The expression levels of sugar-inducible genes were suggestively higher in SUSIBA2 rice than in Nipp when the sucrose was available. The methane emission lessening was more effective during summer than during autumn, and at the noon than in morning or later afternoon. The data showed that the higher temperature and enhanced sugar metabolism during summer and at the noonday may favour the SUSIBA2-derived snowball influence and carbon allocation to the aboveground biomass.
Fig 1 |The model showing the high-starch and low-methane-emission SUSIBA2 rice. Sugar-inducible HvSUSIBA2 expression creates a snowball effect that eventually leads to a rice plant with improved starch accumulation in seeds and stems and reduced carbon allocation to roots, which reduces the methanogenic growth and the methane emissions. Red dots represent the methanogens.
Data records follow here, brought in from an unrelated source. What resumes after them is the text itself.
(** C18. The table of sockets is exact after any calls: a descriptor leads to the live socket whose identifier has it and
    to no other, every live socket is in the table, and a descriptor without one leads nowhere.
    Creating a socket returns, and like accepting a connection it either gives a new descriptor with exactly one more socket,
    or fails and leaves no block, table entry or open descriptor behind; closing removes exactly the socket. *)
Theorem descriptors_exact S0 S : p_heap S0 = ∅ → p_idm S0 = ∅ → 0 < p_next S0 → rtc call_step S0 S →
  (∀ fd, 0 ≤ fd → ∃ p, idm_lookup fd (p_idm S) = Ok p ∧
     (p = 0 ∧ (∀ q s, p_heap S !! q = Some s → so_index s ≠ fd) ∨
      ∃ s k, p_heap S !! p = Some s ∧ so_index s = fd ∧ so_id s = Some (k, fd) ∧ fd ∈ os_open (p_os S))) ∧
  (∀ p s, p_heap S !! p = Some s → 0 ≤ so_index s ∧ idm_lookup (so_index s) (p_idm S) = Ok p) ∧
  (∀ domain protocol, fuel ≠ O → ∃ ret S1, rsocket_stream fuel domain protocol S = Ok (ret, S1) ∧ opens_sock S ret S1) ∧
  (∀ fd alen ret a S1, raccept fuel fd alen S = Ok ((ret, a), S1) → opens_sock S ret S1) ∧
  (∀ fd ret S1, close_call fuel fd S = Ok (ret, S1) → ret = EBADF ∧ S1 = S ∨
     ret = 0 ∧ os_open (p_os S1) = os_open (p_os S) ∖ {[fd]} ∧ ∃ p, shapes S !! p = Some (fd, Some fd) ∧ shapes S1 = delete p (shapes S)).
Proof.
  intros Hh Hi Hn Hr. assert (proc_ok S) as Hok.
  { assert (proc_ok S0) as H0.
    { exists ∅. unfold view, viewed. rewrite Hh, Hi, fmap_empty. split; [|done]. constructor; try done; [apply idm_empty|]. intros p i. rewrite lookup_empty.
      split; [done|]. by intros [_ [o Ho]]. }
    clear Hh Hi Hn. induction Hr as [S|S S1 S2 Hs _ IH]; [done|]. apply IH. by apply (step_ok S). }
  clear Hh Hi Hn Hr S0. pose proof Hok as (m & Hv & Hs).
  assert (∀ p s, p_heap S !! p = Some s → p ≠ 0 ∧ ∃ k, 0 ≤ so_index s ∧ so_id s = Some (k, so_index s) ∧ m !! so_index s = Some p) as Hblk.
  { intros p s Hp. assert (shapes S !! p = Some (so_index s, snd <$> so_id s)) as Hl by (by rewrite lookup_fmap, Hp).
    pose proof (vw_block _ _ _ _ _ Hv _ _ Hl). destruct (Hs _ _ _ Hl) as [H0 Ho]; [lia|]. split; [lia|]. destruct (so_id s) as [[k fd]|]; [|done].
    injection Ho as ->. exists k. split_and!; try done. apply (vw_table _ _ _ _ _ Hv). eauto. }
  split_and!.
  - intros fd Hfd. rewrite (idm_lookup_ok m) by (done || apply (vw_idm _ _ _ _ _ Hv)). eexists. split; [reflexivity|]. destruct (m !! fd) as [p|] eqn:Em.
    + right. pose proof Em as [_ [o Ho]]%(vw_table _ _ _ _ _ Hv). cbn. rewrite lookup_fmap in Ho. destruct (p_heap S !! p) as [s|] eqn:Es; [|done].
      destruct (Hblk _ _ Es) as (Hp0 & k & _ & Hid & _). apply (inj Some) in Ho. injection Ho as Hix _. exists s, k. rewrite <- Hix. split_and!; try done.
      assert (shapes S !! p = Some (so_index s, Some (so_index s))) as Hl by (rewrite lookup_fmap, Es; cbn; unfold shape; by rewrite Hid).
      by apply (vw_fd _ _ _ _ _ Hv) in Hl as (_ & ? & _).
    + left. split; [done|]. intros q s Hq <-. destruct (Hblk _ _ Hq) as (_ & k & _ & _ & Hm). congruence.
  - intros p s Hp. destruct (Hblk _ _ Hp) as (_ & k & H0 & _ & Hm). split; [done|]. rewrite (idm_lookup_ok m) by (done || apply (vw_idm _ _ _ _ _ Hv)). by rewrite Hm.
  - intros d pr Hf. destruct (socket_returns d pr S Hok Hf) as (ret & S1 & E). exists ret, S1. split; [done|]. by apply socket_outcome in E as [_ ?].
  - intros fd al ret a S1 E. by apply accept_outcome in E as [_ ?].
  - intros fd ret S1 E. by apply close_outcome in E as [_ ?].
Qed.
End Table.

(** ** A small host

    Identifiers are the connections of [RsNet] with the data of their event and the answer they sent; [peer] is what a
    connection request is answered with.  Descriptors count upwards. *)
Record cm := mkCm { c_event : rs_conn_data; c_sent : option rs_conn_data }.
Record cid := mkCid { c_cm : cm; c_rc : rc }.
Definition no_conn : rs_conn_data := mkConn 0 0 0 0 (mkRsSge 0 0 0) (mkRsSge 0 0 0).
Definition new_rc : rc := mkRc [] [] [] [] 0 0 ∅.

Definition up {A} (x : cm) (r : A * rc) : A * cid := (r.1, mkCid x r.2).
#[export] Instance cid_env : RsEnv cid := {
  d_post_send w m k := up (c_cm k) (d_post_send w m (c_rc k));
  d_post_recv w k := up (c_cm k) (d_post_recv w (c_rc k));
  d_poll_cq m k := up (c_cm k) (d_poll_cq m (c_rc k));
  d_req_notify k := mkCid (c_cm k) (d_req_notify (c_rc k));
  d_get_event m k := match d_get_event m (c_rc k) with Some (z, m, q) => Some (z, m, mkCid (c_cm k) q) | None => None end;
  d_ack_events n k := mkCid (c_cm k) (d_ack_events n (c_rc k));
  d_time k := up (c_cm k) (d_time (c_rc k))
}.
Definition cid_setup (g : regs) (peer : rs_conn_data → option rs_conn_data) : RsSetup cid :=
  let rcs := rc_setup g in {|
  d_max_qpsize k := rg_maxq g;
  d_iwarp _ := false;
  d_create_channel k := (0, k);
  d_create_cq n k := (0, k);
  d_set_nonblock k := (0, k);
  d_destroy_cq k := k;
  d_destroy_channel k := k;
  d_create_qp sq rq i k := up (c_cm k) (@d_create_qp rc rcs sq rq i (c_rc k));
  d_reg x len m k := up (c_cm k) (@d_reg rc rcs x len m (c_rc k));
  d_resolve_addr _ k := (0, k);
  d_resolve_route _ k := (0, k);
  d_set_path _ k := (0, k);
  d_complete k := (0, k);
  d_connect conn _ k := match peer conn with Some a => (0, mkCid (mkCm a (c_sent (c_cm k))) (c_rc k)) | None => (EINVAL, k) end;
  d_clear_nonblock k := k;
  d_private_data k := c_event (c_cm k)
|}.
#[export] Instance cid_close : RsClose cid := {| d_rem_keepalive k := k; d_set_flags _ k := k; d_shutdown k := k; d_free k := k |}.
#[export] Instance cid_map : RsMap cid := {| d_pd _ := true; d_reg_mr _ _ _ k := (None, ENOMEM, k); d_dereg_mr _ k := k |}.
#[export] Instance cid_cm : RsCm cid := {|
  d_set_family _ k := k; d_src_family _ := AF_INET; d_set_dst _ k := k; d_bind_addr _ k := (0, k); d_listen _ k := (0, k);
  d_private_at _ k := c_event (c_cm k); d_channel_nonblock k := k;
  d_accept conn k := (0, mkCid (mkCm (c_event (c_cm k)) (Some conn)) (c_rc k));
  d_peer_addr _ := []; d_local_addr _ := []; d_region _ _ := false; d_dereg_region _ k := k; d_has_qp _ := false; d_destroy_qp k := k
|}.

Record host := mkHost { h_fds : list Z; h_mem : mem; h_conf : string → option (option Z); h_requests : list rs_conn_data }.
Definition new_fd (l : list Z) : Z := foldr Z.max 2 l + 1.
#[export] Instance host_os : RsOs cid host := {|
  os_calloc h := (Some (h_mem h), h);
  os_alloc h := (true, h);
  os_ucma_init h := (true, h);
  os_conf h := h_conf h;
  os_create_id h := let fd := new_fd (h_fds h) in
    (Some (mkCid (mkCm no_conn None) new_rc, fd), 0, mkHost (fd :: h_fds h) (h_mem h) (h_conf h) (h_requests h));
  os_get_request k h := match h_requests h with
    | [] => (None, EAGAIN, k, h)
    | c :: l => let fd := new_fd (h_fds h) in (Some (mkCid (mkCm c None) new_rc, fd), 0, k, mkHost (fd :: h_fds h) (h_mem h) (h_conf h) l)
    end;
  os_destroy_id k fd h := mkHost (filter (λ x, x ≠ fd) (h_fds h)) (h_mem h) (h_conf h) (h_requests h)
|}.

Lemma new_fd_fresh l : 2 < new_fd l ∧ Forall (λ x, x < new_fd l) l.
Proof.
  unfold new_fd. induction l as [|x l [H IH]]; cbn [foldr]; [split; [lia|done]|]. split; [lia|]. constructor; [lia|]. eapply list.Forall_impl; [exact IH|]. cbn. lia.
Qed.
Lemma new_fd_open l : 0 ≤ new_fd l ∧ (new_fd l ∉ (list_to_set l : gset Z)) ∧ (list_to_set (new_fd l :: l) : gset Z) = {[new_fd l]} ∪ list_to_set l.
Proof.
  destruct (new_fd_fresh l) as [H1 H2]. split; [lia|]. split; [|done]. rewrite elem_of_list_to_set. intros Hin. rewrite list.Forall_forall in H2. apply H2 in Hin. lia.
Qed.
#[export] Program Instance host_laws : RsOsLaws cid host := {| os_open h := list_to_set (h_fds h) |}.
Next Obligation. by intros h o h1 [= _ <-]. Qed.
Next Obligation. by intros h o h1 [= _ <-]. Qed.
Next Obligation. by intros h o h1 [= _ <-]. Qed.
Next Obligation. intros h o e h1 [= <- _ <-]. apply new_fd_open. Qed.
Next Obligation.
  intros k h o e k1 h1. cbn. destruct (h_requests h); [by intros [= <- _ _ <-]|]. intros [= <- _ _ <-]. apply new_fd_open.
Qed.
Next Obligation.
  intros k fd h. apply set_eq. intros x. cbn. rewrite elem_of_difference, !elem_of_list_to_set, list_elem_of_filter, elem_of_singleton. tauto.
Qed.

Definition start_proc (h : host) (errno : Z) : proc cid host := mkProc ∅ ∅ 1 false rs_initial errno h.
Definition demo_host : host := mkHost [] (λ _, 0) (λ _, None) [].
Definition demo_cid : RsSetup cid := cid_setup (mkRegs 1000 (λ _, 0) (λ _, 0) (λ _, 0)) (λ _, None).

Lemma descriptors_exact_witness :
  ∃ S1, @rsocket_stream cid host _ _ _ _ 1 AF_INET 0 (start_proc demo_host 0) = Ok (3, S1) ∧ opens_sock (start_proc demo_host 0) 3 S1 ∧
    ∀ p s, p_heap S1 !! p = Some s → 0 ≤ so_index s ∧ idm_lookup (so_index s) (p_idm S1) = Ok p.
Proof.
  assert (match @rsocket_stream cid host _ _ _ _ 1 AF_INET 0 (start_proc demo_host 0) with Ok (ret, _) => ret = 3 | _ => False end) as H3 by (vm_compute; reflexivity).
  destruct (@descriptors_exact cid host _ demo_cid _ _ _ _ _ 1%nat (start_proc demo_host 0) (start_proc demo_host 0)) as (_ & _ & Hs & _); [done|done|done|apply rtc_refl|].
  destruct (Hs AF_INET 0) as (ret & S1 & E & Ho); [done|]. rewrite E in H3. subst ret. exists S1. split; [done|]. split; [done|].
  destruct (@descriptors_exact cid host _ demo_cid _ _ _ _ _ 1%nat (start_proc demo_host 0) S1) as (_ & H2 & _); [done|done|done|apply rtc_once; by eapply (@cs_socket cid host _ demo_cid)|].
  exact H2.
Defined.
As advised in the model, low sugar availability in SUSIBA2 rice roots results in a rhizosphere with a lesser amount of organic biomass and hence less root exudates as nutrients for inhabiting the methanogenic consortia. As a consequence, methane emissions declined. Due to the biomass differences between SUSIBA2 rice and Nipp, we do not exclude the opportunity that the emission decrease is due in part to impair the methane transport in the SUSIBA2 rice.
References:
1. Su, J. et al (2015). Expression of barley SUSIBA2 transcription factor yields high-starch low-methane rice. Nature, 523. doi:10.1038/nature14673.
2. Qiu, J. (2009). China cuts methane emissions from rice fields. Nature. http:// www.nature.com/news/2009/090818/full/news.2009.833.html.
About Author / Additional Info:
I am currently pursuing PhD in Genetics and plant breeding from University of Indian Agricultural Research Institute, New Delhi.